The process involved in buying or selling a business can be a daunting task to seasoned professionals. To first-time buyers or sellers, it can be absolutely overwhelming. Consequently, whether you are a buyer or a seller, you should have a team of professionals to advise you at each step of the process. That way, you can focus your attention on “the deal,” because after all is said and done, an acquisition is a deal between two people. You should never lose sight of the deal, even though at times you may feel you are buried beneath a mountain of financial, accounting, tax, and legal details.

This article is the first of a three-part series that addresses the negotiation process. It concerns the perspective of the parties. Subsequent articles will address negotiating the purchase price and important deal terms other than price.

To understand why a person is negotiating a certain way, you need to consider the person’s perspective. This sounds obvious, doesn’t it? Buyers want to buy cheap, and sellers want to sell dear. Well, that’s true, but there is a lot more to it than that. Whether a person is a buyer or a seller affects the person’s view of many important terms of the deal besides the price, such as how risks are allocated, the form of the purchase price, and the type of deal. It also affects the person’s bargaining power differently at different stages of the negotiations.

DEALING WITH RISK

A seller usually knows a great deal more about the business being sold than the buyer does. Because the buyer is dealing with the risk of the unknown, he or she will want to learn as much as possible about the business, in order to reduce that risk. The seller, on the other hand, will try to disclose enough of the bad things about the business to preclude the buyer from having recourse following the closing, but not so much that the buyer decides to walk away from the deal.

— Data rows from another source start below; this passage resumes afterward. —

Lemma send_owners_calls G id owners :
  under G (send_owners id owners) (λ t o, o = Done () ∧
    observe element_of t = map (owns id) owners ∧ observe page_of t = []).
Proof.
  induction owners as [|r owners IH]; [done|]. cbn [send_owners]. apply under_call. intros [] _.
  eapply under_mono; [done| |exact IH]. intros t o (-> & He & Hp). split; [done|].
  unfold observe in *. cbn. by rewrite He.
Qed.

Lemma stream_page_calls G items : Forall labelled items →
  under G (stream_page items) (λ t o, o = Done (Ok ()) ∧
    observe element_of t = flat_map served items ∧ observe page_of t = []).
Proof.
  induction 1 as [|p items Hp _ IH]; [done|]. cbn [stream_page flat_map]. unfold served at 1.
  unfold labelled in Hp. destruct (ko_uid p) as [id|]; [|exact IH].
  apply under_bind. eapply under_mono; [done| |apply send_owners_calls].
  intros t o (-> & He & Hn). destruct (object_properties p) as [m|].
  2:{ eapply under_mono; [done| |exact IH]. intros t' o (-> & He' & Hn').
      by rewrite !observe_app, He, He', Hn, Hn', app_nil_r. }
  destruct (Hp m eq_refl) as [l ->]. apply under_call. intros [] _.
  eapply under_mono; [done| |exact IH]. intros t' o (-> & He' & Hn').
  split; [done|]. unfold observe in *. rewrite !omap_app. cbn.
  by rewrite He, He', Hn, Hn', <-app_assoc.
Qed.

(** What the calls say: every listed object was served, in order. *)
Definition all_served (t : list (call proxy_call)) : Prop :=
  observe element_of t = flat_map served (flat_map page_items (observe page_of t)).

Lemma all_served_app t t' : all_served t → all_served t' → all_served (t ++ t').
Proof.
  unfold all_served. intros H H'. by rewrite !observe_app, H, H', flat_map_app, flat_map_app.
Qed.

Lemma stream_pages_calls pages kind ct items next : Forall labelled items →
  under pages_labelled (stream_pages pages kind items next) (λ t o,
    observe element_of t =
      flat_map served items ++ flat_map served (flat_map page_items (observe page_of t)) ∧
    ∃ r, o = Done r ∧
    (is_Some r → paged kind ct ((kind, ct, Ok (items, next)) :: observe page_of t))).
Proof.
  revert ct items next. induction pages as [|pages IH]; intros ct items next Hl; cbn [stream_pages];
    apply under_bind; (eapply under_mono; [done| |by apply stream_page_calls]);
    intros t o (-> & He & Hp); (destruct next as [ct'|];
      [|cbn; rewrite app_nil_r, He, Hp, app_nil_r; split; [done|]; eexists; split; [done|];
        intros _; constructor]).
  { cbn. rewrite app_nil_r, He, Hp, app_nil_r. split; [done|]. eexists. split; [done|]. by intros []. }
  apply under_call. intros [[items' next']|err] Hg.
  - assert (Hl' : Forall labelled items') by exact (Hg _ eq_refl).
    eapply under_mono; [done| |exact (IH (Some ct') items' next' Hl')].
    intros t' o (He' & r & -> & Hr). unfold observe in *. rewrite !omap_app. cbn.
    rewrite He, Hp, He'. cbn. rewrite flat_map_app. split; [done|]. eexists. split; [done|].
    intros H. constructor. by apply Hr.
  - cbn. unfold observe in *. rewrite !omap_app, He, Hp. cbn. rewrite !app_nil_r.
    split; [done|]. eexists. split; [done|]. intros _. constructor. constructor.
Qed.

Lemma check_resources_calls pages req kind :
  under pages_labelled (check_resources pages req kind) (λ t o, all_served t ∧
    ∃ r, o = Done r ∧ (r = None ∨ r = Some (Ok ()) ∧
      if decide (kind ∈ br_node_labels req) then paged kind None (observe page_of t)
      else observe page_of t = [])).
Proof.
  unfold check_resources. destruct (decide _).
  2:{ split; [done|]. eexists. split; [done|]. by right. }
  apply under_bind. unfold stream_resources. apply under_call. intros [[items next]|err] Hg.
  - assert (Hl : Forall labelled items) by exact (Hg _ eq_refl).
    eapply under_mono; [done| |exact (stream_pages_calls pages kind None items next Hl)].
    intros t o (He & r & -> & Hr). unfold all_served, observe in *.
    destruct r as [r|]; cbn; rewrite !app_nil_r, He; cbn; rewrite flat_map_app;
      (split; [done|]); eexists; (split; [done|]); [|by left].
    right. split; [done|]. by apply Hr.
  - cbn. split; [done|]. eexists. split; [done|]. right. split; [done|]. constructor.
Qed.

(** The listings of several kinds, one after another. *)
Fixpoint listings (kinds : list string) (l : list page) : Prop :=
  match kinds with
  | [] => l = []
  | kind :: kinds => ∃ l1 l2, l = l1 ++ l2 ∧ paged kind None l1 ∧ listings kinds l2
  end.
(* ===== verification/SdkPipeline.v ===== *)
(** * SdkPipeline: a source built with the SDK, from its stream to the queries

    [SourcePipeline] follows a change from the router on; here it starts where a
    source's own stream yields it, in the reactivator that the source's [main]
    builds and starts. *)
From S2P Require Import Prelude BTree Json Effects RustText Comms Core HostApi SdkStores SdkHost.
From S2P Require Import SourcePipeline.
From S2P Require SourceSdk ChangeRouter ChangeRouterSpec.

(** The pubsub and the topic a service subscribes to. *)
Definition subscribed (v : value) : value * value :=
  match v with
  | VArray [s] => (jindex s "pubsubname", jindex s "topic")
  | _ => (VNull, VNull)
  end.

Section pipeline.
Context `{DrasiCore}.
(** The router's side. *)
Context (json_text : value → string) (json_parse : string → result value string).
Context (show_status : Z → string) (debug_str : string → string).
Context (header_name header_value : string → result string string).
Context (config : ChangeRouter.ChangeRouterConfig) (publisher : DaprHttpPublisher).
Context (sm : ChangeRouter.DaprStateManager) (invoker : DaprHttpInvoker).
Context (json_roundtrip : ∀ n q, json_parse (json_text (ChangeRouter.subscriber_json n q)) =
  Ok (ChangeRouter.subscriber_json n q)).
(** The source's side. *)
Context {E : Type → Type} {Store Context_ : Type}.
Context (dapr_state_store : string → Store).
Context (big_number : Z → value) (span_parent span_state : string) (env : Env).

Notation main := (reactivator_main dapr_state_store big_number span_parent span_state env).
Notation serve := (ChangeRouterSpec.serve json_text json_parse show_status config publisher sm).
Notation reaches := (reaches_query json_text json_parse show_status debug_str header_name
  header_value config publisher sm invoker).

(** The sidecar accepted a document for the router's own topic; what becomes of a
    request that delivers it to the router. *)
Definition delivered (t : list (call (main_call E)))
    (becomes : option string → string → value → Prop) : Prop :=
  ∃ host port pubsub topic change,
    Requested (publish_url (mkDaprPublisher host port pubsub topic)) (PJson (VArray [change])) true
      ∈ observe main_observed t ∧
    subscribed (ChangeRouter.subscribe config) = (VString pubsub, VString topic) ∧
    ∀ header traceparent body, jindex body "data" = VArray [change] →
      becomes header traceparent body.

(** It carries the change to the query. *)
Definition carried (t : list (call (main_call E))) (n q : string) (c : SourceSdk.SourceChange)
    (s : ChangeRouter.Subscribers) : Prop :=
  delivered t (λ header traceparent body,
    reaches header traceparent body n q (ChangeRouter.cr_source_id config) c s).

(** It is answered with success, and nothing is published. *)
Definition dropped (t : list (call (main_call E))) (s : ChangeRouter.Subscribers) : Prop :=
  delivered t (λ header traceparent body,
    under ChangeRouterSpec.order_ok
      (ChangeRouter.receive_on json_text json_parse show_status config publisher sm header body s)
      (λ t o, o = Done (ChangeRouter.Success, s) ∧ ChangeRouterSpec.posted t = [])).

Lemma delivery_reaches requests n q nls rls :
  under ChangeRouterSpec.order_ok (serve requests ChangeRouter.no_subscribers) (λ _ o,
    ∀ c, (SourceSdk.sc_source_ns c < u64_modulus)%Z → concerns c nls rls →
    ∀ end_ns header traceparent body,
    jindex body "data" = VArray [SourceSdk.change_json big_number (env !! "SOURCE_ID"%string)
      (SourceSdk.set_reactivator_end_ns end_ns c)] →
    ∀ rs s, o = Done (rs, s) → ChangeRouterSpec.registered json_text s n q nls rls → known c s →
    reaches header traceparent body n q (ChangeRouter.cr_source_id config) c s).
Proof using json_roundtrip.
  apply under_forall. intros c. apply under_forall. intros Hns. apply under_forall. intros Hl.
  apply under_forall. intros end_ns. apply under_forall. intros header.
  apply under_forall. intros traceparent. apply under_forall. intros body.
  apply under_forall. intros Hbody.
  exact (change_reaches_subscribed_query json_text json_parse big_number _ json_roundtrip
    show_status debug_str header_name header_value config publisher sm invoker requests header
    traceparent body (SourceSdk.set_reactivator_end_ns end_ns c) n q nls rls Hbody Hns Hl).
Qed.

(** What the reactivator is given is delivered to the router's topic. *)
Lemma given_delivered rounds (b : ReactivatorBuilder E Store Context_) :
  env !! "SOURCE_ID"%string = Some (ChangeRouter.cr_source_id config) →
  env_var_or env "PUBSUB" "drasi-pubsub" = ChangeRouter.cr_pubsub_name config →
  rb_publisher b = None →
  always (main rounds b) (λ t o, ∀ x, o = Done x → ∀ c, Given c ∈ observe main_observed t →
    ∃ end_ns, ∀ becomes : option string → string → value → Prop,
      (∀ header traceparent body, jindex body "data" = VArray [SourceSdk.change_json big_number
         (env !! "SOURCE_ID"%string) (SourceSdk.set_reactivator_end_ns end_ns c)] →
         becomes header traceparent body) → delivered t becomes).
Proof using Type.
  intros Hid Hpub Hb. eapply under_mono; [done| |exact (reactivator_main_requests _ _ _ _ _ rounds b Hb)].
  intros t o Ho x Hx c Hc. destruct (Ho x Hx) as (d & Hd & Hreq).
  destruct (Hreq c Hc) as [end_ns Hin]. unfold SourceSdk.sdk_publisher_new in Hd. rewrite Hid in Hd.
  destruct (parse_u16 _) as [port|]; [|done]. injection Hd as <-. rewrite Hpub in Hin.
  exists end_ns. intros becomes Hbody. by eexists _, _, _, _, _.
Qed.

Lemma given_carried requests rounds (b : ReactivatorBuilder E Store Context_) n q nls rls :
  env !! "SOURCE_ID"%string = Some (ChangeRouter.cr_source_id config) →
  env_var_or env "PUBSUB" "drasi-pubsub" = ChangeRouter.cr_pubsub_name config →
  rb_publisher b = None →
  under ChangeRouterSpec.order_ok (serve requests ChangeRouter.no_subscribers) (λ _ o,
    ∀ rs s, o = Done (rs, s) → ChangeRouterSpec.registered json_text s n q nls rls →
    always (main rounds b) (λ t o, ∀ x, o = Done x → ∀ c, Given c ∈ observe main_observed t →
      (SourceSdk.sc_source_ns c < u64_modulus)%Z → concerns c nls rls → known c s →
      carried t n q c s)).
Proof using json_roundtrip.
  intros Hid Hpub Hb. eapply under_mono; [done| |apply (delivery_reaches requests n q nls rls)].
  intros _ o Hreach rs s -> Hreg.
  eapply under_mono; [done| |exact (given_delivered rounds b Hid Hpub Hb)].
  intros t o Ho x Hx c Hc Hns Hcon Hknown. destruct (Ho x Hx c Hc) as [end_ns Hdel].
  apply Hdel. intros header traceparent body Hbody. by eapply Hreach.
Qed.

(** A change with a label no query subscribed to is delivered, and dropped. *)
Lemma given_dropped rounds (b : ReactivatorBuilder E Store Context_) s :
  env !! "SOURCE_ID"%string = Some (ChangeRouter.cr_source_id config) →
  env_var_or env "PUBSUB" "drasi-pubsub" = ChangeRouter.cr_pubsub_name config →
  rb_publisher b = None →
  always (main rounds b) (λ t o, ∀ x, o = Done x → ∀ c, Given c ∈ observe main_observed t →
    ¬ known c s → dropped t s).
Proof using Type.
  intros Hid Hpub Hb. eapply under_mono; [done| |exact (given_delivered rounds b Hid Hpub Hb)].
  intros t o Ho x Hx c Hc Hun. destruct (Ho x Hx c Hc) as [end_ns Hdel].
  apply Hdel. intros header traceparent body Hbody.
  destruct (unknown_label c s Hun) as (l & Hl & Hnone).
  by eapply (unknown_change_dropped json_text json_parse big_number (env !! "SOURCE_ID"%string)
    show_status config publisher sm header body (SourceSdk.set_reactivator_end_ns end_ns c) l).
Qed.

(** C3: What a source yields reaches the queries that asked for it, as what it
    was, unless the element has a label that no query asked for.  Take a source
    whose [main] builds a reactivator without a publisher of
    its own, in an environment that names the source and the broker as the
    router's does, and any query registered at the router, after any history of
    requests, for one of the labels of an element the source yields.  When the
    reactivator's run is over, the sidecar accepted every change it was given, as
    a document for the very topic the router subscribes to.  What becomes of a
    request that delivers that document to the router depends on whether every
    label of the element was subscribed to by some query.  If so, and the router
    answers with success, it
    published exactly one event; when the dispatcher receives that event it does
    not panic, and if it answers with success, the container's publish API
    accepted a document that the query host reads as a change event for this query
    and converts, for the engine, to the same insertion, update or deletion of the
    same element, with its labels, properties and ends, in the time unit of the
    engine.  If not, the router answers with success and publishes nothing: the
    query does not get the change, although it asked for it. *)
Theorem source_change_reaches_query requests rounds (b : ReactivatorBuilder E Store Context_)
    n q nls rls :
  env !! "SOURCE_ID"%string = Some (ChangeRouter.cr_source_id config) →
  env_var_or env "PUBSUB" "drasi-pubsub" = ChangeRouter.cr_pubsub_name config →
  rb_publisher b = None →
  under ChangeRouterSpec.order_ok (serve requests ChangeRouter.no_subscribers) (λ _ o,
    ∀ rs s, o = Done (rs, s) → ChangeRouterSpec.registered json_text s n q nls rls →
    always (main rounds b) (λ t o, ∀ x, o = Done x → ∀ c, Given c ∈ observe main_observed t →
      (SourceSdk.sc_source_ns c < u64_modulus)%Z → concerns c nls rls →
      (known c s → carried t n q c s) ∧ (¬ known c s → dropped t s))).
Proof using json_roundtrip.
  intros Hid Hpub Hb. eapply under_mono; [done| |exact (given_carried requests rounds b n q nls rls Hid Hpub Hb)].
  intros _ o Hcar rs s -> Hreg.
  eapply under_mono; [done| |apply under_conj; [exact (Hcar rs s eq_refl Hreg) |
    exact (given_dropped rounds b s Hid Hpub Hb)]].
  intros t o [H1 H2] x Hx c Hc Hns Hcon. split; [by apply (H1 x)|by apply (H2 x)].
Qed.
End pipeline.

(** ** An example: a source that yields one change *)

#[local] Existing Instance pipeline_core.

Inductive no_call : Type → Type := .

Definition example_env : Env := {["SOURCE_ID" := "hr"]}%string.

Definition example_builder : ReactivatorBuilder no_call string () :=
  without_context (with_stream_producer (λ _ _, mret (Ok ())) reactivator_builder_new).

Definition example_http {X} (c : http_call X) : X :=
  match c in http_call X return X with
  | HttpGet _ => Err "unreachable"%string
  | HttpPost _ _ _ => Ok (mkResponse 204 (Ok EmptyString) (Ok EmptyString))
  | SleepSecs _ => ()
  end.

Definition example_host {X} (c : host_call no_call X) (events : list SourceSdk.event)
    : X * list SourceSdk.event :=
  match c in host_call _ X return X * list SourceSdk.event with
  | HTracer _ => (Ok (), events)
  | HSource c => match c with end
  | HServe _ _ => ((), events)
  | HSelect => match events with e :: events => (e, events) | [] => (SourceSdk.EvEnd, []) end
  | HNow => (Ok 7000000%Z, events)
  | HHttp c => (example_http c, events)
  end.

Definition example_connect {X} (c : connect_call X) : X :=
  match c in connect_call X return X with
  | DaprHttpPort => None
  | StateStoreName => None
  | Healthz _ => Ok true
  | ConnectSidecar _ => Ok ()
  | SleepSecond => ()
  end.

(** The sidecar tells its port. *)
Definition example_main (X : Type) (c : main_call no_call X) (events : list SourceSdk.event)
    : X * list SourceSdk.event :=
  match c in main_call _ X return X * list SourceSdk.event with
  | MConnect c => (match c in connect_call X return X with
                   | DaprHttpPort => Some "3500"%string | c => example_connect c end, events)
  | MHost c => example_host c events
  end.

Definition example_run :=
  run example_main (reactivator_main (λ s, s) (λ _, VNull) "" "" example_env 3 example_builder)
    [SourceSdk.EvData example_change].

Lemma source_change_reaches_query_witness :
  (example_run.1.1 = Done ((), ()) ∧ Given example_change ∈ observe main_observed example_run.2 ∧
   concerns example_change ["Person"%string] []) ∧
  under ChangeRouterSpec.order_ok (ChangeRouterSpec.serve example_text example_parse show_unsigned
      example_config example_publisher example_manager example_requests ChangeRouter.no_subscribers)
    (λ _ o, ∀ rs s, o = Done (rs, s) →
      ChangeRouterSpec.registered example_text s "default" "q1" ["Person"%string] [] →
      always (reactivator_main (λ s, s) (λ _, VNull) "" "" example_env 3 example_builder)
        (λ t o, ∀ x, o = Done x → ∀ c, Given c ∈ observe main_observed t →
          (SourceSdk.sc_source_ns c < u64_modulus)%Z → concerns c ["Person"%string] [] →
          (known c s →
           carried example_text example_parse show_unsigned (λ s, s) Ok Ok example_config
             example_publisher example_manager example_invoker t "default" "q1" c s) ∧
          (¬ known c s →
           dropped example_text example_parse show_unsigned example_config example_publisher
             example_manager t s))).
Proof.
  split.
  - split; [vm_compute; reflexivity|]. split; [vm_compute; by left|].
    exists "Person"%string. by split; left.
  - apply (source_change_reaches_query example_text example_parse show_unsigned (λ s, s) Ok Ok
      example_config example_publisher example_manager example_invoker example_roundtrip);
      reflexivity.
Defined.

In dealing with the risk of the unknown, a buyer will seek two distinct types of protection: (i) the ability to walk away from the deal, because, on closer examination, the company proved to be different from what it initially appeared to be and (ii) the ability to seek compensation from the seller following the closing, if the buyer learns that the company is not what the seller said it was. The first type of protection is found in a section of the acquisition agreement called the “conditions to closing.” The second type of protection is provided pursuant to the “indemnification” provision, which generally allows a buyer to recover from the seller if any of the representations that the seller makes prove to be false.

WHAT THE SELLER RECEIVES

In addition to the amount of the purchase price, the seller will be concerned about its form. At one end of the spectrum is a price that is paid in all cash at closing or paid pursuant to a certified check or a wire transfer of money to a designated account. At the other end of the spectrum is an unsecured promissory note for the entire amount of the purchase price. In between are such things as stock, a secured note, or a combination of cash and some other form of consideration. If a buyer pays with a note, the seller needs to be concerned about the creditworthiness of the issuer of the note and what security the buyer is providing to secure the payment of the note, such as a pledge of the stock being purchased or other collateral. If a buyer pays with stock, then the seller is not only selling his company, he or she is making a significant investment in the buyer, which means the seller will need to know a lot more about the buyer. If the stock is publicly traded, then the price probably fluctuates, and so the parties will have to determine at what point, and by what method, the number of shares to be received by the seller will be determined.

THE FORM OF THE DEAL

The form of the deal (i.e., whether it is a stock, asset, or merger transaction) can have significant consequences with regard to the relative risks assumed by the parties, as well as the tax consequences of consummating the transaction. If a buyer purchases the stock of a company, the buyer would be responsible for all of the liabilities of the company, both known and unknown. Therefore, the buyer should go to great lengths to determine the company’s contingent liabilities, tax exposures, and other possible problems. One way to do this is to require the seller to make various representations about the company and then include an indemnification provision that requires the seller to compensate the buyer in the event any of those representations prove to be false. A buyer of assets, on the other hand, is less concerned about such risks, because he or she does not automatically assume all of the liabilities of the company, both known and unknown. Instead, a buyer of assets generally assumes only those liabilities that he or she agrees to assume. The form of the deal will also affect who pays what taxes. The parties will want to structure the deal, if they can, in a way that minimizes the tax liability of both of them.

THE STAGE OF THE DEAL

Finally, the stage of the negotiations in which the parties find themselves will affect their relative bargaining power. Generally speaking, a seller will want to negotiate as many significant deal points as possible before the definitive agreement is drafted, a purchase price is determined, and an announcement of the deal is made, because it is during this phase that the seller has the most leverage. These deal points may include employment agreements, the terms of any notes that are part of the purchase price, the rights related to any stock received, including when and how the number of shares to be received will be determined, etc. After an announcement is made, the seller’s leverage changes. After the seller’s creditors, employees, suppliers, customers, and competitors learn of the deal, the seller will be concerned that if the deal fails to close (regardless of the stated reasons), everyone will assume it is because the buyer discovered something bad about the business. Realizing this, a buyer may take the approach of agreeing on price and “leaving the details to the lawyers,” which would put the seller at a disadvantage. Alternatively, if the buyer is concerned that another bidder may approach the seller, then the buyer may want to “lock up” the seller before an announcement is made.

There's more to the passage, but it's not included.